The IDS analysis project seeks to analyze the CICIDS2017 dataset from the University of New Brunswick (UNB). The CICIDS2017 dataset contains information on network traffic flows. The traffic flows are tagged as benign or one of several attacks. The analysis project attempts to understand the characteristics of various techniques that separate benign traffic flows from attack traffic flows.

The analysis is presented as “blog” posts and interprets the classification techniques implemented in Python.
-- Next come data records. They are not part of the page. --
Lemma wp_enforce_single_org h e w :
  pk_unique (ms w) →
  wp (enforce_single_org org h) e w (λ r w',
    (∀ user, elsewhere (ms w') user = elsewhere (ms w) user) ∧
    (r = Ok () → ms w' = foldl (revoke_if (belongs_elsewhere (ms w))) (ms w)
                           (Membership_find_by_org org (w_db w)))).
Proof.
  intros Hpk. unfold enforce_single_org. ws. ws.
  set (l := Membership_find_by_org org (w_db w)).
  assert (∀ m, m ∈ l → m ∈ ms w ∧ m_org_uuid m = org) as Hl.
  { intros m [Ho Hm]%elem_of_sel. by bprop. }
  set (P := λ w', (∀ user, elsewhere (ms w') user = elsewhere (ms w) user) ∧
                  (∀ x m, x ∈ ms w' → m ∈ l → pk x = pk m → m_org_uuid x = org)).
  assert (∀ w1 w2, ms w2 = ms w1 → P w1 → P w2) as HP by (unfold P; intros ? ? ->; done).
  eapply wp_mono; [apply (wp_revoke_loop (belongs_elsewhere (ms w)) P)|]; [| |by intros r w' [[? _] ?]].
  { split; [done|]. intros x m Hx Hm E. destruct (Hl m Hm) as [Hm' <-].
    by rewrite (pk_unique_inj _ x m Hpk Hx Hm' E). }
  clearbody l. intros m w1 Hm HP1. destruct (Hl m Hm) as [_ Ho]. ws. ws.
  rewrite Ho; change (Membership_count_accepted_and_confirmed_by_user (m_user_uuid m) org (w_db w1))
    with (elsewhere (ms w1) (m_user_uuid m)).
  pose proof HP1 as [He Hx]. unfold revoke_if, belongs_elsewhere. rewrite He.
  ws; [|by ws]. ws. ws. ws. sframe; [|by split; [apply (HP w1); [congruence|done]|]]. ws.
  sframe; [|by split; [apply (HP w1); [congruence|done]|]].
  assert (ms w2 = ms w1) as E2 by congruence.
  apply wp_Membership_save. intros w3 [F3 _]. simpl in F3. rewrite E2 in F3.
  split; [|by intros _]. unfold P. rewrite F3. destruct (revoke_ids m) as (Eid & Euo & _).
  assert (m_org_uuid (Membership_revoke m).1 = org) as Er by exact (eq_trans (f_equal snd Euo) Ho).
  split.
  - intros user. rewrite elsewhere_upsert; [done| |done]. intros x Hxin E. eapply Hx; [done|exact Hm|].
    rewrite E. unfold pk, Membership_pk. done.
  - intros x m' [->|[Hxin _]]%elem_of_upsert Hm' E; [done|by eapply Hx].
Qed.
Useful URLs for this project

• The Github repository for the project
• The top page for this blog
• The raw data from UNB

File and directory organization

1. MachineLearningCVE/
   • This directory contains processed data used by the classifiers. It also has data used to debug the Python scripts for combining and cleaning the raw data files.
2. docs/
   • This directory contains the blog posts. It also has the configuration files used by Github pages to render the posts.
3. notes/
   • This directory contains lab notes compiled during the analysis. These notes are used as raw material for blog posts.
4. scripts/
   • The Python code for this project was initially developed as scripts that run on a local machine. This directory contains those scripts. The scripts will continue to be maintained.
5. admin/
   • Scripts and guidelines for administering the Github repository.
6. LICENSE
   • This is license under which all the work in the IDS analysis project is made available.
7. README.md
   • This is the top-level markdown file that describes the project. Since all documentation is being maintained as blog posts, the file points to the blog.
8. *.ipynb files
   • These are Google Colab Jupyter notebooks. The first few notebooks were the Python scripts from scripts/ massaged to work on Colab. New notebooks will be added as the analysis develops. The notebooks (on Colab) will be periodically committed to the project’s Github repository.